**WHAT THE TASK ASKS**
Only a number is wanted here: how many lines in the records below contain the string "reflexivity".

**INFORMATION SHOWN**
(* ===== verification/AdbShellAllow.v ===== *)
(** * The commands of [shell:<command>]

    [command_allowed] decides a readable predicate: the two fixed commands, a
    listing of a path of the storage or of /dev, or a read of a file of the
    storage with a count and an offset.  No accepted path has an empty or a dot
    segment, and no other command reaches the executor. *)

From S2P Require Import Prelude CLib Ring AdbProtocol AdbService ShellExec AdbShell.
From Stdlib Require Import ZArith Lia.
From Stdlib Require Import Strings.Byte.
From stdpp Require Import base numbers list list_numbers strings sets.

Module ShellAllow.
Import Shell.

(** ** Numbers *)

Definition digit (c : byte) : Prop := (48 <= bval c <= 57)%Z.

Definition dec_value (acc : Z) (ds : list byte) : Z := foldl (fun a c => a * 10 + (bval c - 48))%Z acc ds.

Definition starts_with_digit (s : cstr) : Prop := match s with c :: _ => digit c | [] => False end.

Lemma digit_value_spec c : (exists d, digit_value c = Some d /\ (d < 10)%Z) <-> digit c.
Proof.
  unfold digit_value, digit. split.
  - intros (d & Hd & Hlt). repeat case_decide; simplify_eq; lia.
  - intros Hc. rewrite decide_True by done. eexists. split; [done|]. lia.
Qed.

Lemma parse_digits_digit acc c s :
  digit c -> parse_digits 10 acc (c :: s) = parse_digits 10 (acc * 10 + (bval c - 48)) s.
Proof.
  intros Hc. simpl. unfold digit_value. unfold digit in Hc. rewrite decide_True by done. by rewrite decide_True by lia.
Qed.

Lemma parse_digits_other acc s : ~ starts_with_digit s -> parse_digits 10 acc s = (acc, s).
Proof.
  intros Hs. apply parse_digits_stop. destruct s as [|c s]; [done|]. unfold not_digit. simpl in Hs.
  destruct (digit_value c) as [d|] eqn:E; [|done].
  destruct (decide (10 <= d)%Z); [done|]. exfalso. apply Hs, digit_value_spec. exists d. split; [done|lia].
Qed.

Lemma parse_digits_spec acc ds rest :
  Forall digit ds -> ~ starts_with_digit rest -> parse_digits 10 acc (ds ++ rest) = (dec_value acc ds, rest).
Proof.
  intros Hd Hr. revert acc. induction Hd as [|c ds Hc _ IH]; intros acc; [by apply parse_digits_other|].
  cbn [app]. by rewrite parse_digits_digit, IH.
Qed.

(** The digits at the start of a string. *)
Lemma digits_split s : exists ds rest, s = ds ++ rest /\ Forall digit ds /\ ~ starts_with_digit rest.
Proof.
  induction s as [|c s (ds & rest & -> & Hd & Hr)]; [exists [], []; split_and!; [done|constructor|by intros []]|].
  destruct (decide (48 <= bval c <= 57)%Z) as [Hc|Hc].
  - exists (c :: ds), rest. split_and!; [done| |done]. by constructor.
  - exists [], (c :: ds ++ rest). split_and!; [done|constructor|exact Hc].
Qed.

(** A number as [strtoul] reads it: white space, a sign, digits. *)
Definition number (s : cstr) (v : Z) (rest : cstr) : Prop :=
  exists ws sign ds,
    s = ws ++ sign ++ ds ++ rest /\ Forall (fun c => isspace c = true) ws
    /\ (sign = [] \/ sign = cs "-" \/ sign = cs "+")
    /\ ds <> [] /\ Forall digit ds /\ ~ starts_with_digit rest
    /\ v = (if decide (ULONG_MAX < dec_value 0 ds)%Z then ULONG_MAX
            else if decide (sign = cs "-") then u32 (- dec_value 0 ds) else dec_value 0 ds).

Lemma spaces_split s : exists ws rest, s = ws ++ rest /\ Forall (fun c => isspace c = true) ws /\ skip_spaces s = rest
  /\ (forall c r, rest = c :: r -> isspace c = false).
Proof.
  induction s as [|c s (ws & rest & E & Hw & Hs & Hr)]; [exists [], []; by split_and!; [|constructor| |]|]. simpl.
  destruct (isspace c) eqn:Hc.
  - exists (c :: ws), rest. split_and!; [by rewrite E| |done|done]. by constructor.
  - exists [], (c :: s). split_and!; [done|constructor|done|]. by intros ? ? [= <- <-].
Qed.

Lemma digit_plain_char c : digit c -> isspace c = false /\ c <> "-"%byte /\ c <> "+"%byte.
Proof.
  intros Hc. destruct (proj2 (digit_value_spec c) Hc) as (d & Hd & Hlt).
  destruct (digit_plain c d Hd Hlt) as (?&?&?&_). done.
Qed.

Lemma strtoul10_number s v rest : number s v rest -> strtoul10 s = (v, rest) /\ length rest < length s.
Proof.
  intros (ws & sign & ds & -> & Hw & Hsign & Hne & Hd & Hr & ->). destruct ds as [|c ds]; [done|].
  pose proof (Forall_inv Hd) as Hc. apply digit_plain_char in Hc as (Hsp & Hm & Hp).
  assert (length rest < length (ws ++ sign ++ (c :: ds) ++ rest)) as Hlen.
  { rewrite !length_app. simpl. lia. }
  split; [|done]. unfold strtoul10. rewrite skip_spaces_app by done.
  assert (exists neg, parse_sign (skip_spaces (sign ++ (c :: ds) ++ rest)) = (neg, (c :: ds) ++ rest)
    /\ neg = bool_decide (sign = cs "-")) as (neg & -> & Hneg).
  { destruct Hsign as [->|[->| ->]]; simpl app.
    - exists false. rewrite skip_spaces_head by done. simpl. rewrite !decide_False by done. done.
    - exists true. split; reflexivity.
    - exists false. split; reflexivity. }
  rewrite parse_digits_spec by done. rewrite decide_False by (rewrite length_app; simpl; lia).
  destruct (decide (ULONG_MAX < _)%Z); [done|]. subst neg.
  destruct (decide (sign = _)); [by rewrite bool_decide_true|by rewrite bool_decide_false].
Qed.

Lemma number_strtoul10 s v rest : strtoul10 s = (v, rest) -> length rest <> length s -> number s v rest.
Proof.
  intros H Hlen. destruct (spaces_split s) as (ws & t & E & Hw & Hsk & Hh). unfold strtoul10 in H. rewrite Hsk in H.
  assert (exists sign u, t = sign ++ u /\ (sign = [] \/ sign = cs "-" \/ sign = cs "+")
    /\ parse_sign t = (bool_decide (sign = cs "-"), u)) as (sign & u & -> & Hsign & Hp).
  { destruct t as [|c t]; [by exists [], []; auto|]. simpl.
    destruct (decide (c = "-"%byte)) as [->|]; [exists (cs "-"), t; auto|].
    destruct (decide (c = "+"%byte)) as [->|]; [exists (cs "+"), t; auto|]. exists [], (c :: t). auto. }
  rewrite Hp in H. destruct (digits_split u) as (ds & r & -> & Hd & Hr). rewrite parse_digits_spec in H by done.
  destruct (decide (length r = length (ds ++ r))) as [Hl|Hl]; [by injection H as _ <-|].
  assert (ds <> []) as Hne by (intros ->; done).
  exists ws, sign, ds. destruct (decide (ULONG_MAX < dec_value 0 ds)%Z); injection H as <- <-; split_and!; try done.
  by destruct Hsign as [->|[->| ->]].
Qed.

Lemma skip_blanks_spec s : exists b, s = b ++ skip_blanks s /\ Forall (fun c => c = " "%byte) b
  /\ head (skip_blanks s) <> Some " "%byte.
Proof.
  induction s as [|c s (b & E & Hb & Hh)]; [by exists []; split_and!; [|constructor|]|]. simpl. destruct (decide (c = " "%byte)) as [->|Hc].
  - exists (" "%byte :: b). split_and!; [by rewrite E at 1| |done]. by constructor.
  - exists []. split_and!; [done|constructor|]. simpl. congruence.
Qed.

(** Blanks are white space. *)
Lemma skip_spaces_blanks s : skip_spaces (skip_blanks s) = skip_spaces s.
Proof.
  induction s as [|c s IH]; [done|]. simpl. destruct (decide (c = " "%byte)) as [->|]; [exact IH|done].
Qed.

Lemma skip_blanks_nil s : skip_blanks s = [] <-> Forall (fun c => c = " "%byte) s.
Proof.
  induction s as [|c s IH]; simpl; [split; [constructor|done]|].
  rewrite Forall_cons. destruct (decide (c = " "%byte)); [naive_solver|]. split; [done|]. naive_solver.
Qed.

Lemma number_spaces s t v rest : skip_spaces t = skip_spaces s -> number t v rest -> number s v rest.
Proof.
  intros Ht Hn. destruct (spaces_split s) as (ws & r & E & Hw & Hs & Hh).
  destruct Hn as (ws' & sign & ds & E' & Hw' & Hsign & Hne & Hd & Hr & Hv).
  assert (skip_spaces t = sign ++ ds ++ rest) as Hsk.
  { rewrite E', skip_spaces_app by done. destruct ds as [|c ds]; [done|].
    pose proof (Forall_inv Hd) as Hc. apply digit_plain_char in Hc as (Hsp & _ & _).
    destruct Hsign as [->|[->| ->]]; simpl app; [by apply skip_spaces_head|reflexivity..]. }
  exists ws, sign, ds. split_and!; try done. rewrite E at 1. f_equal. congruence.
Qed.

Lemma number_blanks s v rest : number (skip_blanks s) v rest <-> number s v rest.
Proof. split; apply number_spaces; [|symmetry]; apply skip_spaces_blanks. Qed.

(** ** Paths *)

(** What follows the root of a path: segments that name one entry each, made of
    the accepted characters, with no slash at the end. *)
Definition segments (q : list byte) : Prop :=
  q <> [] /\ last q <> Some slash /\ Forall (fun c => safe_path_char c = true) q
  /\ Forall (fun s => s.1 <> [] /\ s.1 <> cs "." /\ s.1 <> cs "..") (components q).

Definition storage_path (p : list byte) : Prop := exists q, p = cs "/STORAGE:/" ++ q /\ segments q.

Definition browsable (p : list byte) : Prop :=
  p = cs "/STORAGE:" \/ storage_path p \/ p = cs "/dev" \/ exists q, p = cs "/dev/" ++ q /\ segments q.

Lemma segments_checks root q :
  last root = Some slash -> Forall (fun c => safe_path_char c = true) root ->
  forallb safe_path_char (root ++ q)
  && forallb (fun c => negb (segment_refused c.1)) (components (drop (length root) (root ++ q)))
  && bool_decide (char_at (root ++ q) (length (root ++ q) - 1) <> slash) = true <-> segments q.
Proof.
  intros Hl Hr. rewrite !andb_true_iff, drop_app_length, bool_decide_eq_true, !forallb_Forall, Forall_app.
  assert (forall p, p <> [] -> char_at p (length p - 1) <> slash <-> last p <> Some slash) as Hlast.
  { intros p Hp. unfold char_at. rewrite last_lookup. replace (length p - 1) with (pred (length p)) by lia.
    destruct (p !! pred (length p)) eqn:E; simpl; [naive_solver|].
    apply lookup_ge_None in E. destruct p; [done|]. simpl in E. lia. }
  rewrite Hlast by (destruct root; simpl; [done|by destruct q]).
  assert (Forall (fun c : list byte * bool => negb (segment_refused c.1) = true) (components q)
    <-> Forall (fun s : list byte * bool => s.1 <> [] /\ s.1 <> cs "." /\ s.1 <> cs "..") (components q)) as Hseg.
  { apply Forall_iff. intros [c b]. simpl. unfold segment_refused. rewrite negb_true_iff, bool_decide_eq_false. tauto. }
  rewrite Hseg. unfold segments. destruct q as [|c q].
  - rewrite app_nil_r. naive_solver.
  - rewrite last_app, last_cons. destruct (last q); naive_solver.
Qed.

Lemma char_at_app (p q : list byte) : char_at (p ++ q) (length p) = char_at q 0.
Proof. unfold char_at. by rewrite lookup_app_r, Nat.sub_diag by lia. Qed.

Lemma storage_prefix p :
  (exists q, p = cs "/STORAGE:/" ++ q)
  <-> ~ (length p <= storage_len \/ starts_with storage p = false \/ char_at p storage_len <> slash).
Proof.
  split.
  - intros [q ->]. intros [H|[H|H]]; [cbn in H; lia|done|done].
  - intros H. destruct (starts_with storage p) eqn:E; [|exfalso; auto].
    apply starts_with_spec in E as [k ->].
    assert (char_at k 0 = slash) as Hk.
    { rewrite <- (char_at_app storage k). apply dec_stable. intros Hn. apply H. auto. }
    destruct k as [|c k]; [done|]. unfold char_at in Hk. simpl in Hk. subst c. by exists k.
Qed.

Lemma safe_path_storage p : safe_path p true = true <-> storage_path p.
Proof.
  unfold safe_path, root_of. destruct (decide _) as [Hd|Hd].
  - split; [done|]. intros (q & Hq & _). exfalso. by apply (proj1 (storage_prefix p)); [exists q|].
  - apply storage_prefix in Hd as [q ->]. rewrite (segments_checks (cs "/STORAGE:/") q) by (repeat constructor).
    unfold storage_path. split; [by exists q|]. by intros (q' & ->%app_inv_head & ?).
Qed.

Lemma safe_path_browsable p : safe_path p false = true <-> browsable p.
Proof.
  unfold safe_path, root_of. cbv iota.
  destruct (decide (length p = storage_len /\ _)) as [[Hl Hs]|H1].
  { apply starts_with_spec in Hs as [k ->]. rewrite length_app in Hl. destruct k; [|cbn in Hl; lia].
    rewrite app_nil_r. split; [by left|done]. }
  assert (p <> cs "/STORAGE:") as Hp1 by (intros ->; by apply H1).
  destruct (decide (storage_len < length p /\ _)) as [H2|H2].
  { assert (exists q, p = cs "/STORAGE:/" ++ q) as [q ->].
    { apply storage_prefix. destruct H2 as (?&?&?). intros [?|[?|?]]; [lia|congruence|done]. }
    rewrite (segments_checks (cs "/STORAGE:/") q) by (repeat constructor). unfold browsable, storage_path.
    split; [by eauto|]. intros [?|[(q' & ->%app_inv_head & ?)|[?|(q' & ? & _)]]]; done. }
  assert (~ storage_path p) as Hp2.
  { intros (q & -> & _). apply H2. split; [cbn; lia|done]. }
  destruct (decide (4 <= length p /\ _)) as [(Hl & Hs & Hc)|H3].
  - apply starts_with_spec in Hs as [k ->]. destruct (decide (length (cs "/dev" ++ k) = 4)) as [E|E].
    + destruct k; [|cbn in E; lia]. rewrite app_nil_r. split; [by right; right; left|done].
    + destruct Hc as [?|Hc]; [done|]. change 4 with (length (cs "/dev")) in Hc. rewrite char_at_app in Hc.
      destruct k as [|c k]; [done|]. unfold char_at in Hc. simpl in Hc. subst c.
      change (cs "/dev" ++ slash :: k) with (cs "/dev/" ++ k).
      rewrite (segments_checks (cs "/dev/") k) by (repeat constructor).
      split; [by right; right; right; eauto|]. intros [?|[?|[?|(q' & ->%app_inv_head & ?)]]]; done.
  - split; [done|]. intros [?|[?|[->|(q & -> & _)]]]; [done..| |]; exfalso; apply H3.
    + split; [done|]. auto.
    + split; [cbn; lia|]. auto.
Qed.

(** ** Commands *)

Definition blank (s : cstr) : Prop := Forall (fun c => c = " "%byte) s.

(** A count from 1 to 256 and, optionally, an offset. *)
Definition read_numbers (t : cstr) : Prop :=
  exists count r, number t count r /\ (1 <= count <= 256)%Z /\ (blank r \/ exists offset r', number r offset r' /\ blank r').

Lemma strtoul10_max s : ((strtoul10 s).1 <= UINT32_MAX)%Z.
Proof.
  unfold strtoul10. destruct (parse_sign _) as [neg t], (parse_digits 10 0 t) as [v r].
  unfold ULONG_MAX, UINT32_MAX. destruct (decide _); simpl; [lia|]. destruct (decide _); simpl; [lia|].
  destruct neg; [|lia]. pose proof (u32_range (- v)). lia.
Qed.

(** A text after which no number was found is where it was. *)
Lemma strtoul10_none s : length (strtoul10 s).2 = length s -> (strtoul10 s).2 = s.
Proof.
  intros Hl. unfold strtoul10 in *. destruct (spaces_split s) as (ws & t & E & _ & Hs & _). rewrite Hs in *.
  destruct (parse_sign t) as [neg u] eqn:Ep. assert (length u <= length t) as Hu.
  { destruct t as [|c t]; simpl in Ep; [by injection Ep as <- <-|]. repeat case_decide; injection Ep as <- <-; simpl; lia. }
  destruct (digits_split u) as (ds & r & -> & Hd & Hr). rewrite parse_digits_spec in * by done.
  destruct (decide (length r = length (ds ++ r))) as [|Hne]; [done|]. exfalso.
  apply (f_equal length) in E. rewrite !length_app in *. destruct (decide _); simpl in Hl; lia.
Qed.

**COMPLETED EXERCISE**
3